As novas tecnologias de informação e comunicação, caracterizadas como midiáticas, são, portanto, mais do que simples suportes. Elas interferem em nosso modo de pensar, sentir, agir, de nos relacionarmos socialmente e adquirirmos conhecimentos. Criam uma nova cultura e um novo modelo de sociedade. (KENSKI, 2004, p. 23).
Dessa forma, este trabalho tem como objetivo abordar o tema
Medicamentos, uma vez que, seu consumo sem orientação médica é um hábito na
vida dos brasileiros e, nas últimas décadas, tem aumentado significativamente.
Assim, através da problematização sobre a automedicação aliada a utilização da
tecnologia é possível articular os conteúdos de Química Orgânica, valorizando o
desenvolvimento do pensamento individual dos educandos e o caráter social do
conhecimento científico.
2. A contextualização no Ensino de Química
Ensinar de forma contextualizada, por mais que seja um desafio para muitos
professores é a maneira mais significativa de levar os educandos a uma educação
científica, nas dimensões da Ciência, Tecnologia e Sociedade (CTS) e a interpretar
o mundo, compreendendo a relação do homem com o meio em que está inserido.
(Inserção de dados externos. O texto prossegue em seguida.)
Lemma acyclic_run_executes_each_node_once_witness :
  (∃ fuel eng' calls w',
     run_submitted fuel (submit plain_chain ∅) = Some (eng', calls, w'))
  ∧ ∀ fuel eng' calls w',
      run_submitted fuel (submit plain_chain ∅) = Some (eng', calls, w') →
      status_of eng' "execution-0" = Some SUCCESS →
      calls.*1 ≡ₚ ["trigger"; "connector"; "agent"; "action"]
      ∧ ∃ o names,
          output <$> record_of eng' "execution-0" = Some (Some o)
          ∧ o !! "completed_nodes" = Some (VList (VStr <$> names))
          ∧ names ≡ₚ ["trigger"; "connector"; "agent"; "action"]
          ∧ length names
            = (4 - length (filter (λ n, n ∉ names)
                             ["trigger"; "connector"; "agent"; "action"]))%nat
          ∧ filter (λ n, n ∉ names)
              ["trigger"; "connector"; "agent"; "action"] = [].
Proof.
  exact (@acyclic_run_executes_each_node_once example_platform
           (submit plain_chain ∅).1.2 "execution-0" _ (submit plain_chain ∅).2
           eq_refl (chain_well_formed ∅ ∅ ∅ ∅) (chain_acyclic ∅ ∅ ∅ ∅)).
Defined.

Lemma orphan_acyclic : acyclic orphan_definition.
Proof.
  apply (ranked_acyclic _ orphan_rank). intros e He.
  unfold orphan_definition in He. simpl in He.
  apply list_elem_of_singleton in He as ->. vm_compute. lia.
Qed.

(** C8, the claim as the specification words it, fails: the graph has two
    nodes, no cycle and no condition, the run ends in SUCCESS, and the
    executor of [b] was not called: the completed nodes are one, not
    two. *)
Lemma undeclared_source_leaves_node_out :
  acyclic orphan_definition
  ∧ length (nodes orphan_definition) = 2
  ∧ condition <$> edges orphan_definition = [None]
  ∧ (λ r, (status_of r.1.1 "execution-0", r.1.2.*1,
           record_of r.1.1 "execution-0" ≫= completed_entry))
      <$> run_submitted 2 (submit orphan_definition ∅)
    = Some (Some SUCCESS, ["a"], Some (VList [VStr "a"])).
Proof.
  split; [exact orphan_acyclic|]. split_and!; vm_compute; reflexivity.
Qed.

Lemma finished_task
    (r : option (WorkflowEngine * list (string * dict) * World)) :
  (λ _, ()) <$> r = Some () →
  r = Some (finished_engine r, finished_calls r, finished_world r).
Proof. by destruct r as [[[eng calls] w]|]. Qed.

Lemma two_items_task :
  run_submitted 5 (submit plain_chain two_items)
  = Some (finished_engine (run_submitted 5 (submit plain_chain two_items)),
          finished_calls (run_submitted 5 (submit plain_chain two_items)),
          finished_world (run_submitted 5 (submit plain_chain two_items))).
Proof. apply finished_task. vm_compute. reflexivity. Qed.

Lemma number_task :
  run_submitted 3 (submit plain_chain number_data)
  = Some (finished_engine (run_submitted 3 (submit plain_chain number_data)),
          finished_calls (run_submitted 3 (submit plain_chain number_data)),
          finished_world (run_submitted 3 (submit plain_chain number_data))).
Proof. apply finished_task. vm_compute. reflexivity. Qed.
(** The transport closing before it opened.  The close handler removes
    the session from the registry but neither settles the promise of
    [createSession] nor disarms the connect timer: the caller is answered
    only when that timer fires, with the connect-timeout error. *)
Theorem close_while_connecting (w : World) (options : CreateOptions)
    (uuid : string) (now : Z) (c : Connection) (code : Z) :
  snd (createSession w options uuid now) = inr c ->
  let w1 := fst (createSession w options uuid now) in
  let w2 := ws_on_close w1 c code in
  getSession w2 (c_sessionId c) = None
  /\ promise_at w2 (c_promise c) = Some Unsettled
  /\ armed w2 (c_promise c) = true
  /\ promise_at (connectTimeout_fires w2 c) (c_promise c)
     = Some (Rejected ConnectTimeout).
Proof.
  intros Hc. destruct (createSession_inr _ _ _ _ _ Hc)
    as (-> & Hp & Ht & Hs & s & Hh & Hst & Hsent & Hterm & Hcr & Hpend).
  cbv zeta. set (w1 := fst (createSession w options uuid now)) in *.
  cbn [c_promise c_sessionId c_session].
  set (c := {| c_session := length (heap w);
               c_sessionId := or_string (opt_sessionId options) uuid;
               c_promise := length (promises w);
               c_voice := or_string (opt_voice options) (defaultVoice (config w));
               c_instructions :=
                 or_string (opt_instructions options)
                   (defaultInstructions (config w)) |}).
  assert (Hobj : heap w1 !! length (heap w) = Some s)
    by (rewrite Hh; now apply list_lookup_middle).
  unfold ws_on_close. cbn [c_promise c_sessionId c_session c].
  set (w2 := modify (length (heap w)) (set_status status_closed) w1).
  set (w3 := _rejectAllPending w2 (length (heap w)) (SessionClosed code)).
  assert (Hnone : pending_at w2 (length (heap w)) = []).
  { subst w2. rewrite pending_at_modify_frame by reflexivity.
    unfold pending_at. now rewrite Hobj. }
  assert (Hprom : promise_at w3 (length (promises w)) = Some Unsettled).
  { subst w3. rewrite promise_at__rejectAllPending, Hnone.
    rewrite decide_False by apply not_elem_of_nil.
    change (promise_at w2 ?h) with (promise_at w1 h).
    unfold promise_at. rewrite Hp. now apply list_lookup_middle. }
  assert (Harmed : length (promises w) ∈ timers w3).
  { subst w3. rewrite timers__rejectAllPending, Hnone. split.
    - change (timers w2) with (timers w1). rewrite Ht.
      apply elem_of_union. left. now apply elem_of_singleton.
    - apply not_elem_of_nil. }
  split; [|split; [|split]].
  - unfold getSession. cbn [sessions set_sessions]. now rewrite get_delete_same.
  - exact Hprom.
  - unfold armed. now apply bool_decide_eq_true.
  - unfold connectTimeout_fires. cbn [c_promise c_sessionId c_session c].
    rewrite bool_decide_eq_true_2 by exact Harmed.
    rewrite promise_at_settle, decide_True by reflexivity.
    match goal with
    | |- match promise_at ?x _ with _ => _ end = _ =>
        change (promise_at x (length (promises w)))
          with (promise_at w3 (length (promises w)))
    end.
    now rewrite Hprom.
Qed.

End Failures.

(** ** Answers that come too late *)

Section LateAnswers.
Import SessionManager Accumulation.
Implicit Types (w : World) (s : SessionState) (p : Pending).

Lemma dispatch_idle w session event now :
  pending_at w session = [] -> _handleOpenAIEvent w session event now = w.
Proof.
  unfold pending_at, _handleOpenAIEvent. intros Hempty.
  destruct (heap w !! session) as [s|]; [|reflexivity].
  rewrite (_getLatestPending_empty s Hempty).
  repeat case_match; reflexivity.
Qed.

Lemma dispatch_all_idle w session events :
  pending_at w session = [] -> dispatch_all w session events = w.
Proof.
  intros Hempty. induction events as [|e events IH]; [reflexivity|].
  unfold dispatch_all in *. cbn [fold_left]. now rewrite dispatch_idle.
Qed.

(** A text request that times out, no other request being pending on the
    session: whatever arrives afterwards, the terminal event of the late
    answer included, changes nothing; the exchange never reaches the
    history. *)
Theorem late_answer_dropped (w : World) (sessionId text : string)
    (options : SendOptions) (uuid : string) (now : Z) (session : nat)
    (events late : list (Event * Z)) :
  _getSession w sessionId = inr session ->
  transport_open w sessionId = true ->
  pending_at w session = [] ->
  Forall (fun e => ends_request (fst e) = false) events ->
  let w1 := fst (sendText w sessionId text options uuid now) in
  let call := {| call_session := session; call_requestId := uuid;
                 call_promise := length (promises w) |} in
  let w3 := responseTimeout_fires (dispatch_all w1 session events) call in
  snd (sendText w sessionId text options uuid now) = inr call
  /\ promise_at w3 (length (promises w))
     = Some (Rejected (ResponseTimeout (responseTimeoutMs (config w))))
  /\ dispatch_all w3 session late = w3
  /\ history_at (dispatch_all w3 session late) session = history_at w session.
Proof.
  intros Hs Hopen Hempty Hall. cbv zeta.
  pose proof (sendText_Registered w sessionId text options uuid now session Hs Hopen)
    as [Hpend Hprom Htim Hhist Hheap _ Hcfg].
  assert (Hcall : snd (sendText w sessionId text options uuid now)
                  = inr {| call_session := session; call_requestId := uuid;
                           call_promise := length (promises w) |})
    by (now rewrite (sendText_unfold _ _ _ _ _ _ _ Hs Hopen)).
  set (w1 := fst (sendText w sessionId text options uuid now)) in *.
  rewrite Hempty in Hpend. specialize (Hpend eq_refl).
  rewrite dispatch_all_accumulates by assumption.
  set (w2 := modify session (mutate_latest (accumulate_all events)) w1).
  assert (Harmed : bool_decide (length (promises w) ∈ timers w2) = true).
  { apply bool_decide_eq_true. change (timers w2) with (timers w1).
    rewrite Htim. apply elem_of_union. left. now apply elem_of_singleton. }
  assert (Hfired : responseTimeout_fires w2
                     {| call_session := session; call_requestId := uuid;
                        call_promise := length (promises w) |}
                   = settle (length (promises w))
                       (Rejected (ResponseTimeout (responseTimeoutMs (config w))))
                       (unregister session uuid
                          (clearTimeout (length (promises w)) w2))).
  { unfold responseTimeout_fires. cbn [call_promise call_session call_requestId].
    rewrite Harmed. cbv zeta.
    change (config (unregister ?l ?k ?x)) with (config x).
    change (config (clearTimeout ?h ?x)) with (config x).
    change (config w2) with (config w1). now rewrite Hcfg. }
  rewrite Hfired.
  set (w3 := settle _ _ _).
  assert (Hnone : pending_at w3 session = []).
  { subst w3. rewrite pending_at_settle, pending_at_unregister.
    change (pending_at (clearTimeout ?h ?x) session) with (pending_at x session).
    subst w2. rewrite pending_at_mutate_latest, Hpend.
    change ([] ++ [(uuid, ?q)]) with [(uuid, q)]. simpl.
    now rewrite String.eqb_refl. }
  split; [exact Hcall|]. split; [|split].
  - subst w3. rewrite promise_at_settle, decide_True by reflexivity.
    change (promise_at (unregister ?l ?k ?x) ?h) with (promise_at x h).
    change (promise_at (clearTimeout ?h0 ?x) ?h) with (promise_at x h).
    change (promise_at w2 ?h) with (promise_at w1 h).
    unfold promise_at. rewrite Hprom, list_lookup_middle by reflexivity.
    reflexivity.
  - now apply dispatch_all_idle.
  - rewrite dispatch_all_idle by assumption.
    subst w3. rewrite history_at_settle, history_at_unregister.
    change (history_at (clearTimeout ?h ?x) session) with (history_at x session).
    subst w2. rewrite history_at_modify by reflexivity. apply Hhist.
Qed.
(** Quotients closer than half a unit in the last place are the same
    float: [(2 ^ 53 + 1) / 2 ^ 53] is [1.0]. *)
Example truediv_tie :
  (f ← Float.truediv (2 ^ 53 + 1) (2 ^ 53);
   g ← Float.truediv 1 1;
   Ok (Float.ltb g f, Float.ltb f g))
  = Ok (false, false).
Proof. reflexivity. Qed.

(** The word ["_aa"] with ["_a"] and ["a"] in the vocabulary, and the
    indices of ['_', 'c', 'a', 't']. *)
Example tokenize_word_example :
  WordPieceTokenizer._tokenize_word
    {| WordPieceTokenizer.valid_symbols := [];
       WordPieceTokenizer.idx2token := [str "a"; str "_a"];
       WordPieceTokenizer.token2idx := ∅ |}
    (str "_aa")
  = Ok [str "_a"; str "a"].
Proof. reflexivity. Qed.

Example decode_example :
  WordPieceTokenizer.decode cat_tokenizer [8; 5; 6; 7]%Z = Ok (str " cat").
Proof. reflexivity. Qed.

(** Replace a closed subterm of the goal by its value. *)
Ltac evaluate t :=
  let v := fresh "v" in
  let E := fresh "E" in
  remember t as v eqn:E; vm_compute in E; subst v.

(** ** The [while] loop *)

Section WhileFacts.
Context {St : Type} (cond : St -> bool) (body : St -> outcome St).

Lemma while_unfold fuel s :
  while fuel cond body s =
  if cond s then
    match fuel with
    | O => OutOfFuel
    | S n => s' ← body s; while n cond body s'
    end
  else Ok s.
Proof. destruct fuel; reflexivity. Qed.
(** [LoadLinks] returns exactly when no accepted row has the id
    [2^32 - 1], for which [max(srcId, dstId) + 1] wraps to 0 and the node
    is left out of the adjacency lists that are then indexed with it; the
    node count is then one more than the largest id. *)
Theorem LoadLinks_returns (file : option (list string)) :
  (forall p, p ∈ accepted_rows parse_link file ->
     (Z.of_nat (srcId p) < 2 ^ 32)%Z /\ (Z.of_nat (dstId p) < 2 ^ 32)%Z) ->
  (is_Some (LoadLinks parse_link file empty_topology) <->
   forall p, p ∈ accepted_rows parse_link file ->
     Z.of_nat (srcId p) <> (2 ^ 32 - 1)%Z /\ Z.of_nat (dstId p) <> (2 ^ 32 - 1)%Z) /\
  (forall ok topo,
     LoadLinks parse_link file empty_topology = Some (ok, topo) ->
     g_numNodes topo =
       max_list (map (fun p => S (srcId p `max` dstId p)) (accepted_rows parse_link file))).
Proof.
  intros Hrange.
  assert (forall ok topo, LoadLinks parse_link file empty_topology = Some (ok, topo) ->
            forall p, p ∈ accepted_rows parse_link file ->
              (Z.of_nat (srcId p) < 2 ^ 32 - 1)%Z /\ (Z.of_nat (dstId p) < 2 ^ 32 - 1)%Z)
    as Hsome.
  { intros ok topo EL p Hp.
    destruct (LoadLinks_topology _ _ _ _ EL) as (Hn & _ & Hends & _).
    destruct (LoadLinks_links _ _ _ _ EL) as [Hl _].
    destruct (Hends (coerce_link p)) as [Hs Hd].
    { rewrite Hl. apply list_elem_of_fmap. by exists p. }
    cbn [coerce_link srcId dstId] in Hs, Hd. lia. }
  split; [split|].
  - intros [[ok topo] EL] p Hp. destruct (Hsome ok topo EL p Hp). lia.
  - intros Hne. destruct file as [lines|]; [|by eexists]. cbn [LoadLinks accepted_rows] in *.
    rewrite load_link_rows_fold.
    set (ps := omap _ (drop 1 lines)) in *.
    set (t1 := foldl _ empty_topology ps).
    destruct (build_adj_returns (g_links t1) (resize (g_numNodes t1) (g_adjList t1)))
      as [adj Eadj]; [|rewrite Eadj; by eexists].
    intros l Hl. rewrite length_resize. unfold t1 in Hl |- *.
    rewrite store_links_links in Hl. cbn [g_links empty_topology app] in Hl.
    apply list_elem_of_fmap in Hl as (p & -> & Hp).
    cbn [coerce_link srcId dstId].
    destruct (Hrange p Hp), (Hne p Hp).
    pose proof (store_links_numNodes_bound ps empty_topology p Hp). lia.
  - intros ok topo EL. pose proof (Hsome ok topo EL) as Hlt.
    destruct file as [lines|]; cbn [LoadLinks accepted_rows] in *.
    + apply bind_Some in EL as (adj & _ & EL). injection EL as _ <-.
      cbn [g_numNodes]. rewrite load_link_rows_fold.
      rewrite store_links_numNodes by done. cbn [g_numNodes empty_topology]. lia.
    + by injection EL as _ <-.
Qed.
(** The theorem at the empty configuration and at a number. *)
Lemma scrolling_defaults_witness :
  (∃ sc,
     _normalizeScrollingConfig Underscore.noCoercion (VObject ∅) = Some sc
     ∧ get sc "header" = VObject {[ "type" := VString "static" ]}
     ∧ get sc "virtualized" = VBool false)
  ∧ ∃ sc,
      _normalizeScrollingConfig Underscore.noCoercion (num 3) = Some sc
      ∧ get sc "virtualized" = VBool false.
Proof.
  split.
  - destruct (proj2 (scrolling_defaults Underscore.noCoercion (VObject ∅)))
      as (sc & Hsc & Hheader & Hvirt); [reflexivity|].
    exists sc. split; [done|]. split.
    + apply Hheader. reflexivity.
    + apply Hvirt. reflexivity.
  - destruct (proj2 (scrolling_defaults Underscore.noCoercion (num 3)))
      as (sc & Hsc & _ & Hvirt); [reflexivity|].
    exists sc. split; [done|]. apply Hvirt. reflexivity.
Defined.

Lemma nullish_orDefault (v d : value) :
  nullish d = false →
  nullish (orDefault v d) = match v with VNull => true | _ => false end.
Proof. intros Hd. destruct v; try done. Qed.

(** The view a successful [initialize] builds, in terms of the header
    configuration it normalised. *)
Lemma initialize_some coerces (options : value) :
  nullish options = false →
  prop options "scrolling" ≠ VNull →
  ∃ c,
    initialize coerces options = Some c
    ∧ view c = initialView
    ∧ header c
      = _normalizeHeaderConfig coerces
          (orDefault (prop (prop options "scrolling") "header")
             (VString "static"))
    ∧ get (listViewOptions c) "viewport"
      = (if is_str "fixed" (headerType c) then VString ".viewport"
         else prop (prop options "scrolling") "viewport").
Proof.
  intros Hopt Hscr. unfold initialize. rewrite Hopt.
  set (scrolling := orDefault (prop options "scrolling") (VObject ∅)).
  assert (nullish scrolling = false) as Hnull.
  { subst scrolling. rewrite nullish_orDefault by done.
    by destruct (prop options "scrolling"). }
  assert (∀ key, prop scrolling key = prop (prop options "scrolling") key)
    as Hprop.
  { intros key. subst scrolling. by destruct (prop options "scrolling"). }
  destruct (normalizeScrolling_some coerces scrolling Hnull)
    as (sc & -> & Hheader & _ & Hviewport).
  rewrite !Hprop in Hheader, Hviewport.
  eexists. split; [done|]. split; [done|].
  unfold headerType, header. cbn [_props listViewOptions].
  rewrite get_insert, decide_False by done.
  rewrite get_insert, decide_True by done.
  rewrite get_insert, decide_True by done.
  change (prop (VObject sc) "header") with (get sc "header").
  rewrite Hheader, Hviewport, (Hprop "viewport"). cbn [props]. done.
Qed.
Contextualizar a química, por exemplo, não é promover uma ligação artificial
entre o conhecimento e o cotidiano do aluno. Não é citar exemplos como ilustração
ao final de algum conteúdo, mais que contextualizar é propor “situações
problemáticas reais e buscar o conhecimento necessário para entendê-las e
procurar solucioná-las” (PCN+, p.93).
Santos e Schnetzler (2003) recomendam a abordagem de temas sociais para
o desenvolvimento das habilidades essenciais do cidadão, como a participação e a
capacidade de tomar decisões.
Diante deste cenário, Sampaio (2008) argumenta que:
Existe, portanto, a necessidade de transformações do papel do professor e do seu modo de atuar no processo educativo. Cada vez mais ele deve levar em conta o ritmo acelerado e a grande quantidade de informações que circulam no mundo hoje, trabalhando de maneira crítica com a tecnologia presente no nosso cotidiano. Isso faz com que a formação do educador deva voltar-se para análise e compreensão dessa realidade, bem como para a busca de maneiras de agir pedagogicamente diante dela. É necessário que professores e alunos conheçam, interpretem, utilizem reflitam e dominem criticamente a tecnologia para não serem por ela dominados. (Sampaio, 2008, p. 19).
Sendo assim, através de situações problemas vivenciadas pelos educandos o
professor poderá produzir novos significados sobre o processo de ensino e
aprendizagem, despertar o interesse dos alunos, levando-os a uma melhor
compreensão dos conteúdos de Química.
3. A tecnologia dos dispositivos móveis em sala de aula
O impacto da tecnologia na educação, mais precisamente no cotidiano da
prática docente é um desafio, principalmente no que diz respeito às estratégias de
como trabalhar com os novos meios digitais de forma a contribuir significativamente
no processo de ensino aprendizagem.
Segundo Lima Junior (2005), o acesso às redes digitais de comunicação e
informação é importante para o funcionamento e o desenvolvimento de qualquer
instituição social, especialmente para a educação que lida diretamente com a
formação humana. No entanto, a incorporação da utilização dos dispositivos móveis
nas escolas apenas terá sentido se forem mantidos os princípios que regem a busca
do processo de humanização.
A introdução das novas tecnologias na educação ganha cada vez mais
espaço nas salas de aula, especialmente a dos dispositivos móveis, pois podem ser
apontados como ferramenta pedagógica de apoio no processo de ensino e
aprendizagem.
Segundo Kenski (2011),
O uso criativo das tecnologias pode auxiliar os professores a transformar o isolamento, a indiferença e a alienação com que costumeiramente os alunos frequentam as salas de aula, em interesse e colaboração, por meio dos quais eles aprendam a aprender, a respeitar, a aceitar, a serem pessoas melhores e cidadãos participativos (KENSKI, 2011, p. 103).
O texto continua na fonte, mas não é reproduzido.